Global index provider MSCI has changed its weightings for some Adani Group stocks after reviewing how many shares could be freely traded, in a further setback for the Indian conglomerate reeling from fraud allegations.
MSCI on Thursday evening said it had cut its determined free float for four companies in the Adani Group: Adani Enterprises, Adani Total Gas, Adani Transmission and ACC. Free float measures for four other companies in the group remained the same.
The cuts, which will come into force at the end of February, will result in smaller weightings for those stocks in MSCI’s closely watched indices, triggering outflows as investors who track the benchmarks reduce their shareholdings.
On Wednesday, MSCI said “certain investors” in Adani Group “should no longer be designated as free float pursuant to our methodology” after receiving feedback from “a range of market participants”.
MSCI defines the free float of a company’s shares as the proportion available for purchase in public markets by international investors.
Indian tycoon Gautam Adani’s sprawling airports-to-energy empire has come under intense pressure and lost more than $100bn in market capitalisation after short seller Hindenburg Research accused his group of fraud and stock price manipulation.
The wipeout prompted a margin call from lenders, which include Barclays, Citigroup and Deutsche Bank, on a $1.1bn share-backed loan, while France’s TotalEnergies paused a planned $4bn hydrogen project with the group.

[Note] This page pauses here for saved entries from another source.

Lemma is_movement_false : forall key,
  is_movement key = false ->
  (key =? Key_W) = false /\ (key =? Key_S) = false /\ (key =? Key_A) = false /\
  (key =? Key_D) = false /\ (key =? Key_Q) = false /\ (key =? Key_E) = false.
Proof.
  intros key H. unfold is_movement in H.
  repeat (apply orb_false_elim in H as [H ?]). auto 10.
Qed.

Lemma keyPressEvent_other : forall key w,
  key <> Key_Escape -> is_movement key = false -> key <> Key_I ->
  keyPressEvent key w = Ok tt w.
Proof.
  intros key w He Hm Hi. unfold keyPressEvent.
  apply Z.eqb_neq in He, Hi.
  destruct (is_movement_false key Hm) as (HW & HS & HA & HD & HQ & HE).
  rewrite He, Hi, HW, HS, HA, HD, HQ, HE. now destruct w.
Qed.

Lemma ready_inv : forall w,
  ready w = true <->
  (running w = true /\ mInitialized (win w) = true /\
   is_null (mRenderTimer (win w)) = false /\ is_null (mMainWindow (win w)) = false /\
   exists plain, Registry.find "PlainShader" (mShaders (win w)) = Some plain).
Proof.
  intro w. unfold ready. rewrite !andb_true_iff, !negb_true_iff.
  destruct (Registry.find "PlainShader" (mShaders (win w))) as [plain|].
  - split; [intros ((((? & ?) & ?) & ?) & _); eauto 10|tauto].
  - split; [intros (_ & H); discriminate|intros (_ & _ & _ & _ & p & H); discriminate].
Qed.

Lemma running_iff : forall w,
  running w = true <->
  (is_null (mContext (win w)) = false /\ is_null (mCamera (win w)) = false /\
   ptrs_ok (map snd (mShaders (win w))) = true /\
   ptrs_ok (map snd (mMap (win w))) = true /\
   ptrs_ok (mRainDrops (win w)) = true /\
   exists ball, Registry.find "Ball" (mMap (win w)) = Some ball).
Proof.
  intro w. unfold running. rewrite !andb_true_iff, !negb_true_iff.
  destruct (Registry.find "Ball" (mMap (win w))) as [ball|].
  - split; [intros (((((? & ?) & ?) & ?) & ?) & _); eauto 10|tauto].
  - split; [intros (_ & H); discriminate
           |intros (_ & _ & _ & _ & _ & b & H); discriminate].
Qed.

Adani Group stocks are in several of MSCI’s equity benchmarks including the India, Asia, emerging markets and all-country world stock indices.
Rival index provider FTSE Russell said last month that Adani index constituents included in its benchmarks “will continue to remain eligible in accordance with the underlying index methodologies”.
Shares in Adani Group’s listed companies sold off following Wednesday’s statement, with flagship business Adani Enterprises falling as much as 15 per cent after posting gains for two straight days.
An Asia equity strategist at one Wall Street investment bank said MSCI was likely to follow the precedent set by previous reviews of different companies and cut its free float estimates by about half.
“Potentially the weight of Adani stocks in the indices will be cut in half as a result, and passive investors will have to sell to reduce [the stocks’] weight accordingly in their portfolios,” the strategist said, adding that the bank estimated this would result in about $1bn-$1.5bn of outflows.
Those outflows will add to pressure on the company’s Mumbai-listed shares, which are components in MSCI’s India, Asia, emerging markets and all-country world stock benchmarks.
The Adani Group did not respond to a request for comment.
Hindenburg’s report alleges that the Indian business empire uses funds domiciled offshore in Mauritius to conceal the true extent of the Adani family’s ownership of the group’s listed companies, as well as to skirt rules governing how much stock insiders can own.
Nathan Anderson, the founder of Hindenburg, said on Twitter following the MSCI announcement: “We view this as validation of our findings on offshore stock parking by Adani.”
The Adani Group, whose stocks account for more than 3 per cent of MSCI’s India index, has denied the claims.
Indian tax officials visited one of the warehouses of Adani Wilmar, the group’s joint venture with the Singapore food processing business, in the state of Himachal Pradesh on Wednesday evening.
“The officials did not find any irregularities in the operations and dealings conducted by the company,” said Adani Wilmar. “We would like to emphasise that this was a routine inspection carried out by the relevant authorities and there was no raid as previously stated or reported in the media.”